According to popular legend, from 3000 BC. E. and by the 17th century A.D. mind. Some authorities considering small towns and forts claim to have changed the location 15 times, but the city changed its location a total of 7 times.
All previous locations in Delhi fall within a triangular area of approximately 70 square miles (180 square kilometers) commonly referred to as the Delhi Triangle.
The two sides of the triangle are connected by the rocky hills of the Aravali ridge.
One is south of the city and the other is on the western edge of what is known as the Delhi Ridge.
The third side of the triangle is formed by the fluidized bed of the Yamuna River. A wide alluvial plain lies between the river and the hills. The height of the territory ranges from 700 to 1000 feet (200 to 300 meters).
Delhi's cultural life is a unique blend of traditional and cosmopolitan styles. The city is dotted with numerous museums, historic forts and monuments, libraries, auditoriums, botanical gardens and places of worship.
Complementing these traditional facilities are the ever-changing urban commercial and entertainment center with private contemporary art galleries, cinemas, bowling alleys and other sports venues, as well as restaurants serving a variety of Indian and international cuisines.
Delhi's many fairs and festivals also reflect the cultural and stylistic diversity of Delhi. This includes an annual film festival and various trade and book fairs.
Delhi's diverse religious groups contribute to an ongoing series of religious festivals and celebrations.

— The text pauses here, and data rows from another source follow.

(** The loop over the named parameters writes two histograms for every
    parameter that passes the guard, and changes nothing. *)
Lemma add_histograms_spec (ps : list parameter) (self : trainer F T) :
  for_each (add_histograms (F:=F) (T:=T)) ps tt self =
    (Ok tt, self,
     flat_map
       (fun p =>
          if has_grad p && negb (py_in "bn" (param_name p))
          then [AddHistogram (String.append "params/" (param_name p))
                  (global_train_index self);
                AddHistogram (String.append "grads/" (param_name p))
                  (global_train_index self)]
          else [])
       ps).
Proof.
  induction ps as [|p ps IH]; [reflexivity|].
  cbn [for_each flat_map].
  assert (E : add_histograms p tt self =
              (Ok tt, self,
               if has_grad p && negb (py_in "bn" (param_name p))
               then [AddHistogram (String.append "params/" (param_name p))
                       (global_train_index self);
                     AddHistogram (String.append "grads/" (param_name p))
                       (global_train_index self)]
               else [])).
  { unfold add_histograms, when.
    destruct (has_grad p && negb (py_in "bn" (param_name p))); reflexivity. }
  rewrite (bind_ok _ _ E), IH. reflexivity.
Qed.

Lemma normal_image_eq (c : bool) (a b l : option T) (self : trainer F T) :
  when c (add_image_summary "normal" a b l) self =
    (Ok tt, self,
     if c then [AddImage "Detector normal result/train" [a; b; l]
                  (global_train_index self)]
     else []).
Proof. destruct c; reflexivity. Qed.

Lemma warped_images_eq (c : bool) (a b l m : option T) (self : trainer F T) :
  when c (bind (add_image_summary "warped" a b l)
            (fun _ => add_mask_image_summary "mask" m l b)) self =
    (Ok tt, self,
     if c then [AddImage "Detector warped result/train" [a; b; l]
                  (global_train_index self);
                AddImage "Detector mask result/train" [m; l; b]
                  (global_train_index self)]
     else []).
Proof. destruct c; reflexivity. Qed.

(** A call of [write_batch_statistics]: nothing off a tick; at a tick, the
    report keyed by the counter, which is then incremented. *)
Lemma write_batch_statistics_eq (loss : F) (k : Z) (self : trainer F T) :
  write_batch_statistics loss k self =
    if is_tick k
    then (Ok tt, set_global_train_index (global_train_index self + 1) self,
          report_events loss (global_train_index self) (snapshot self))
    else (Ok tt, self, []).
Proof.
  unfold write_batch_statistics, is_tick.
  destruct (k mod 100 =? 0); [|reflexivity].
  rewrite bind_emit, bind_gets, bind_emit, bind_gets.
  rewrite (bind_ok _ _ (add_histograms_spec _ self)).
  rewrite bind_gets, (bind_ok _ _ (normal_image_eq _ _ _ _ self)).
  rewrite bind_gets, (bind_ok _ _ (warped_images_eq _ _ _ _ _ self)).
  rewrite bind_gets. unfold modify. cbn [fst snd].
  rewrite app_nil_r. reflexivity.
Qed.

End Report.

Section TrainLoop.
Variable F : Type.
Context {float_ops : Float F}.
Variable T : Type.
Context {strategy : Strategy F T}.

Delhi is home to numerous important museums and vibrant cultural centres. The National Museum of India, National Gallery of Modern Art and Indira Gandhi National Center for the Arts are dedicated to preserving, documenting and disseminating India's artistic heritage.
The Craft Museum showcases Indian sculptures, metalwork, paintings and other crafts. The institution regularly hosts events where local craftsmen demonstrate their art and sell their products.
The Siri Fort Auditorium is an important hub for major cultural events.
A world-class shopping and cultural center, Pragati Maidan is another outstanding landmark that hosts international events and exhibitions throughout the year.
Dilli Haat is a popular market offering a variety of handicrafts and cuisines from different states. In addition to museums, auditoriums and other cultural centers, Delhi is a city of gardens and fountains, the most famous of which are the Roshan Ara Gardens and the elaborately planned Mughal Gardens.
Many parks and gardens have been created around historical sites such as the Lodi Gardens (around Lodi's tomb) and the Firoz Shah Kotle Lands (around the Ashoka Pillars).
A memorial to various 20th-century national leaders has been erected in the flower gardens along the banks of the Yamuna River. Among them are Raj Ghat (worshiping Mahatma Gandhi), Shanti Vana (worshipping Jawaharlal Nehru) and Vijay Ghat (worshipping Lala Bahadur Shastri).